All Right, Troops Fan Out and Find Every Last Artwork
With the aid of volunteers throughout the country, Save Outdoor Sculpture! is helping us to rediscover our monumental heritage
In every town of any size in this country, there is at least one statue that the citizens love more than they realize they do. Accustomed to it as part of the town's landscape, they race past it on their way somewhere else — but they would notice in an instant if it suddenly disappeared. In Cheshire, Massachusetts, the local folks would miss their giant cheese press, a replica of one sent to the White House in 1802; just as North Dakotans would miss their 8-foot-high stone monument in the shape of a broken tent pole, erected in 1897 after a pair of circus workers were killed by lightning. Silent witnesses of our history, these old monuments are often beautiful works of art as well. Yet, many of them have suffered decades of neglect, not because people don't care, but rather because maintenance wasn't always planned for when they were put up. And their numbers keep expanding as newer sculptures join their ranks, like Armando Alvarez's 310-foot-long steel tableau in Gallup, New Mexico, entitled We the People.

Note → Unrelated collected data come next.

(* ===== verification/Execution.v ===== *)
(** Request execution ([core/router/execute_impl.rs]): the retry loop of one
    model, the choice of the next candidate, the streaming variant, the
    single-shot variant and the loop over fallback models.

    The upstream call, the clock and the sleeping are an [ExecEnv]: each may
    change the world, which is what other requests do meanwhile.  The loops
    take fuel; a [run] says whether they finished, panicked - and in which
    world - or ran out of it.
    The second component of a finished loop is the history of upstream calls,
    in order, which the code does not keep. *)

From stdpp Require Import sets fin_sets.
From Stdlib Require Import Floats.SpecFloat.
From S2P Require Import Prelude ProviderErrors RouterTypes RetryPolicy Deployment Ledger.
From S2P Require Import CircuitScript Circuit Strategy Fallback Aliases Snapshot.
From S2P Require Import AdmissionScript Admission Selection.

Inductive run (E A : Type) := Done (value : A) | Panicked (at_world : World E) | OutOfFuel.
Arguments Done {E A} _. Arguments Panicked {E A} _. Arguments OutOfFuel {E A}.

(** [Result<(T, Option<u64>), (ProviderError, Option<Option<u64>>)>]. *)
Definition UpstreamResult (T : Type) : Type :=
  result (T * option Z) (ProviderError * option (option Z)).

Record ExecEnv (P E T : Type) := mkExecEnv {
  env_rng : nat -> nat -> Z -> Z;
  env_powf : spec_float -> spec_float -> spec_float;
  env_sample : World E -> spec_float;            (* [random_range(-1.0..=1.0)] *)
  env_elapsed : World E -> World E -> Z;         (* microseconds, [as u64] *)
  env_sleep : Z -> World E -> World E;
  env_upstream : Deployment P -> World E -> World E * UpstreamResult T;
}.
Arguments env_rng {P E T}. Arguments env_powf {P E T}. Arguments env_sample {P E T}.
Arguments env_elapsed {P E T}. Arguments env_sleep {P E T}. Arguments env_upstream {P E T}.

Section Lease.
Context {P E : Type} `{Backends P E}.
Implicit Types (w : World E) (lease : DeploymentLease P).

Definition set_hold (h : option AdmissionHold) lease : DeploymentLease P :=
  mkLease_ (lease_deployment lease) (release_on_drop lease) h (async_cleanup lease).

Definition preserve_admission_usage (actual_tokens : Z) lease : DeploymentLease P :=
  set_hold (hold_prepare_settlement actual_tokens <$> lease_hold lease) lease.

Definition preserve_admission_reservation (minimum_tokens : Z) lease : DeploymentLease P :=
  set_hold (hold_prepare_retention minimum_tokens <$> lease_hold lease) lease.

(** [DeploymentLease::record_success]; [None] is the exhausted generation. *)
Definition lease_record_success (tokens latency_us : Z) lease w
    : option (World E * DeploymentLease P) :=
  let l := shared_of (lease_deployment lease) in
  '(s, hold) ← record_success_with_admission (w_now w) (w_now w) tokens latency_us
                 (lease_hold lease) (get_cell l w);
  Some (set_cell l s w, set_hold hold lease).

Definition lease_record_interrupted_usage (tokens : Z) lease w
    : World E * DeploymentLease P :=
  let l := shared_of (lease_deployment lease) in
  let '(s, hold) := record_interrupted_usage_with_admission (w_now w) (w_now w) tokens
                      (lease_hold lease) (get_cell l w) in
  (set_cell l s w, set_hold hold lease).

(** [commit_admission_async], [retain_admission_async], [cancel_admission_async]:
    the hold is taken out of the lease and dropped after its completion. *)
Definition finish_admission (op : string) (tokens : Z) lease w
    : World E * DeploymentLease P :=
  match lease_hold lease with
  | Some hold =>
      let d := lease_deployment lease in
      let '(w, hold) := finish_on op tokens d hold w in
      (drop_on d hold w, set_hold None lease)
  | None => (w, lease)
  end.

(** The end of an attempt that failed upstream. *)
Definition finish_failed (completed_usage : option (option Z)) lease w : World E :=
  let '(w, lease) :=
    match completed_usage with
    | Some (Some tokens) => finish_admission "settle" tokens lease w
    | Some None => finish_admission "retain" 0 lease w
    | None => finish_admission "cancel" 0 lease w
    end in
  drop_lease lease w.

Definition observe_failed (completed_usage : option (option Z)) lease w
    : World E * DeploymentLease P :=
  match completed_usage with
  | Some tokens =>
      let lease := match tokens with
                   | Some tokens => preserve_admission_usage tokens lease
                   | None => preserve_admission_reservation 0 lease
                   end in
      lease_record_interrupted_usage (default 0 tokens) lease w
  | None => (w, lease)
  end.
End Lease.

Section Execution.
Context {P M E C T : Type} `{Backends P E} `{ProviderOps P C}.
Variable config : RouterConfig.
Variable env : ExecEnv P E T.

Implicit Types (w : World E) (d : Deployment P) (sn : RoutingSnapshot P M)
  (lease : DeploymentLease P) (excluded tried : gset string).

(** [record_execution_failure]. *)
Definition record_execution_failure d (r : CooldownReason) w : option (World E) :=
  let l := shared_of d in
  s ← record_local_failure config r (w_now w) (w_now w) (w_now w) (get_cell l w);
  Some (failure_circuit_on d r (set_cell l s w)).

(** * Choosing the next candidate *)

Definition select_candidate sn (model_name : string) (capability : option C)
    (estimated_tokens : Z) (is_candidate : Deployment P -> bool) w
    : option (World E * result (DeploymentLease P) RouterError) :=
  match capability with
  | Some capability =>
      select_for_capability (env_rng env) config sn model_name capability is_candidate
        (fun _ => estimated_tokens) w
  | None =>
      select_deployment_matching (env_rng env) config sn model_name is_candidate None
        (fun _ => 0) w
  end.

Definition candidate_allowed (prefer_untried : bool) excluded tried d : bool :=
  bool_decide (d_id d ∉ excluded) && (negb prefer_untried || bool_decide (d_id d ∉ tried)).

(** [UnsupportedCapability] or [NoAvailableDeployment]. *)
Definition is_unavailable (e : RouterError) : bool :=
  match e with UnsupportedCapability _ _ | NoAvailableDeployment _ => true | _ => false end.

(** The result carries [tried_deployments] as the code leaves it. *)
Definition select_retry_candidate sn (model_name : string) (capability : option C)
    (estimated_tokens : Z) excluded tried w
    : option (World E * gset string * result (DeploymentLease P) RouterError) :=
  '(w, r) ← select_candidate sn model_name capability estimated_tokens
              (candidate_allowed true excluded tried) w;
  match r with
  | Ok lease => Some (w, tried, Ok lease)
  | Err err =>
      if bool_decide (tried <> ∅) && is_unavailable err then
        '(w, r) ← select_candidate sn model_name capability estimated_tokens
                    (candidate_allowed false excluded tried) w;
        match r with
        | Ok lease => Some (w, ∅, Ok lease)
        | Err fallback_err => Some (w, tried, Err fallback_err)
        end
      else Some (w, tried, Err err)
  end.

(** * The retry loop of one model *)

(** [self.config.num_retries + 1] wraps. *)
Definition max_attempts_of (config : RouterConfig) : Z := wrap_u32 (num_retries config + 1).

(** [(value, deployment_id, model_used, attempts, latency_us)], or the error
    with the attempts. *)
Definition RetryResult : Type :=
  result (T * DeploymentId * string * Z * Z) (ProviderError * Z).

Definition unknown_error (capability : option C) : ProviderError :=
  Other (Lit "router")
    (match capability with
     | Some _ => "Unknown error during capability retry"
     | None => "Unknown error during retry"
     end).

(** The end of an attempt that succeeded upstream. *)
Definition finish_success (tokens_used : option Z) (latency_us : Z) lease w
    : option (World E) :=
  let lease := match tokens_used with
               | Some tokens => preserve_admission_usage tokens lease
               | None => preserve_admission_reservation 0 lease
               end in
  '(w, lease) ← lease_record_success (default 0 tokens_used) latency_us lease w;
  let w := success_circuit_on (lease_deployment lease) w in
  let '(w, lease) := match tokens_used with
                     | Some tokens => finish_admission "settle" tokens lease w
                     | None => finish_admission "retain" 0 lease w
                     end in
  Some (drop_lease lease w).

Definition sleep_for (delay : option Z) w : World E :=
  match delay with Some delay => env_sleep env delay w | None => w end.

(** The history of a run that called upstream on [id] first. *)
Definition log_call {R : Type} (id : DeploymentId)
    (r : run E (World E * list DeploymentId * R)) : run E (World E * list DeploymentId * R) :=
  match r with
  | Done (w, calls, res) => Done (w, id :: calls, res)
  | Panicked w => Panicked w
  | OutOfFuel => OutOfFuel
  end.

Section Loop.
Variable sn : RoutingSnapshot P M.
Variable model_name : string.
Variable capability : option C.
Variable estimated_tokens : Z.

Let max_attempts : Z := max_attempts_of config.

(** The parts of the loop's body take the rest of the loop as [again], a function
    of the attempt, the last error, the two sets and the world. *)
Section Body.
Variable again : Z -> option ProviderError -> gset string -> gset string -> World E ->
  run E (World E * list DeploymentId * RetryResult).

(** An iteration that found no candidate. *)
Definition no_candidate (router_err : RouterError) (att : Z) (last_error : option ProviderError)
    excluded tried w : run E (World E * list DeploymentId * RetryResult) :=
  let provider_err := router_error_to_provider_error router_err in
  let decision := decide config provider_err (unary att max_attempts) in
  let go_on :=
    if should_retry decision
    then again (att + 1) (Some provider_err) excluded tried (sleep_for (delay decision) w)
    else Done (w, [], Err (provider_err, att)) in
  match last_error with
  | Some err =>
      if is_unavailable router_err || bool_decide (excluded <> ∅)
      then Done (w, [], Err (err, att)) else go_on
  | None => go_on
  end.

(** The end of an iteration whose call failed. *)
Definition call_failed (err : ProviderError) (completed_usage : option (option Z))
    (lease : DeploymentLease P) (att : Z) excluded tried w
    : run E (World E * list DeploymentId * RetryResult) :=
  let d := lease_deployment lease in
  let '(w, lease) := observe_failed completed_usage lease w in
  match retryable_budget_scope err with
  | Some _ =>
      again att (Some err) ({[d_id d]} ∪ excluded) tried (finish_failed completed_usage lease w)
  | None =>
      let decision := decide_for_deployment (env_powf env) config (d_config d) err
                        (unary att max_attempts) (env_sample env w) in
      if should_retry decision then
        match record_execution_failure d ReasonConsecutiveFailures w with
        | Some w =>
            again (att + 1) (Some err) excluded ({[d_id d]} ∪ tried)
              (sleep_for (delay decision) (finish_failed completed_usage lease w))
        | None => Panicked w
        end
      else
        match record_execution_failure d (infer_cooldown_reason err) w with
        | Some w => Done (finish_failed completed_usage lease w, [], Err (err, att))
        | None => Panicked w
        end
  end.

Now, Save Outdoor Sculpture! (a program with an acronym that actually means something for a change) has enlisted volunteers in all 50 states to fan out and document every outdoor sculpture — old and new — including its condition. Started in the late 1980s under the joint sponsorship of the Smithsonian's National Museum of American Art and the National Institute for the Conservation of Cultural Property, the effort so far has documented 50,000 works, leading to the conservation and repair of many of them.